There is a vital scene wherever AJ goes to fulfill AN harmed Anusha (Yami-the-former-donor-banker-remember-Gautam) within the hospital. Khushi involves console AJ. She assures him, with a don’t-worry-all-will-be-okay-smile. At this moment, i’m thinking somebody can cry. somebody has got to cry. Violins got to play. Lata kinswoman has got to sing within the background. And cut. AN item variety creeps abreast of us; Sonakshi Sinha in an exceedingly yellow variety, shaking her belly and singing, “Chichora Piya.” See this is often our answer to international cinema. You boggle United States with an exact celestial body and that we can keep you estimation with a Chichora Piya.

Equally puzzling is that the film’s title and therefore the titular casting. Poor Jackson should be painfully moonwalking in his grave each time Ajay Devgn tried air punching and stomping the bottom within the name of recreation. It’s attention-grabbing however Ajay and perspective each begin with ‘A’, and then will Awkwardness.

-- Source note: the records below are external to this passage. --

(* ===== verification/LogState.v ===== *)
(** * The library log's state ([web/src/lib/log.ts])

    The replicated log of a library as a browser holds it, the calls its work makes (den-edge, WebCrypto, the vault, the
    clock), and programs over both. The log is one mutable object that code outside a piece of work changes too, at the
    awaits of that work, so a program reads the log again after every call. *)

From S2P Require Import Prelude JsMap JsText Json Wire LibraryV4 ProfileKeys ResetJournal.
Open Scope Z_scope.

(** ** Data *)

Record Entry : Type := mkLogEntry { en_seq : Z; en_row : Row }.

(** A household control document this browser reads and never writes; [kt_rest] are its approvals. *)
Record KidTitleApprovalsDocument : Type := mkKidApprovals { kt_kid : string; kt_rest : list (string * json) }.

(** What a stored row is, as [openEntry] tells. *)
Inductive Opened : Type :=
| OpenedRow (row : Row)
| OpenedDirectory (document : ProfileDirectoryDocument)
| OpenedApprovals (document : KidTitleApprovalsDocument)
| OpenedInvalidDirectory
| OpenedUnknown (value : json)
| OpenedNewerFraming
| OpenedUnreadable (reason : string) (value : option json).

Record RawEntry : Type := mkRaw { raw_k : string; raw_seq : Z; raw_v : string }.

Record Page : Type := mkPage {
  pg_generation : option string;
  pg_entries : list RawEntry;
  pg_head : Z;
  pg_more : bool
}.

(** A conflict's value; [VOmitted] where den-edge left it out of a long answer. *)
Inductive ConflictValue : Type := VNull | VOmitted | VSealed (v : string).

Record Conflict : Type := mkConflict { cf_k : string; cf_seq : Z; cf_v : ConflictValue }.

Record Batch : Type := mkBatch { bt_applied : list (string * Z); bt_conflicts : list Conflict }.

(** A body as [json()] parses it: [BodyError] is any other JSON, with its [error] member where that is text. *)
Inductive Body : Type :=
| BodyBatch (batch : Batch)
| BodyPage (page : Page)
| BodyError (code : option string).

(** A response: its status, the headers read of it, and its body, which may fail to arrive or to parse. *)
Record Response : Type := mkResponse {
  rs_status : Z;
  rs_wireMin : option Z;
  rs_generation : option string;
  rs_retryAfterMs : option Z;
  rs_body : res Body
}.

Record EdgeWrite : Type := mkEdgeWrite { ew_k : string; ew_base : Z; ew_v : string }.

(** A request with the generation and wire its headers carry. *)
Inductive Request : Type :=
| BatchRequest (generation : string) (wire : Z) (writes : list EdgeWrite)
| MemberRequest (generation : string) (wire : Z)
| ChangesRequest (generation : string) (wire : Z) (since limit : Z).

Record Outcome : Type := mkOutcome { oc_refused : bool; oc_applied : bool; oc_merged : bool }.

Inductive WorkKind : Type := KRestore | KBulk | KOne | KRows | KOps.
#[global] Instance WorkKind_eq_dec : EqDecision WorkKind.
Proof. solve_decision. Defined.

(** A piece of work kept in this browser, opened. *)
Record KeptWork : Type := mkWork {
  kw_rows : list Row;
  kw_kind : WorkKind;
  kw_ops : list Op;
  kw_riders : list SettingsRow;
  kw_generation : option string
}.

(** What the fact store is given of an entry read. *)
Record FactEntry : Type := mkFactEntry { fe_k : string; fe_seq : Z; fe_value : string; fe_row : option Row }.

So if your plan of excellent action is shoving a pointy knife into someone’s mouth, down his throat cutting his intestines. If your plan of excellent humour may be a Sonakshi Sinha wanting to see a unadorned Ajay Devgn. And your plan of excellent music is songs like Keeda, Chichora Piya and Surya Punjabi mast, then, one, i’m FURIOUSLY judgment you. Two, i’m STILL judgment YOU!!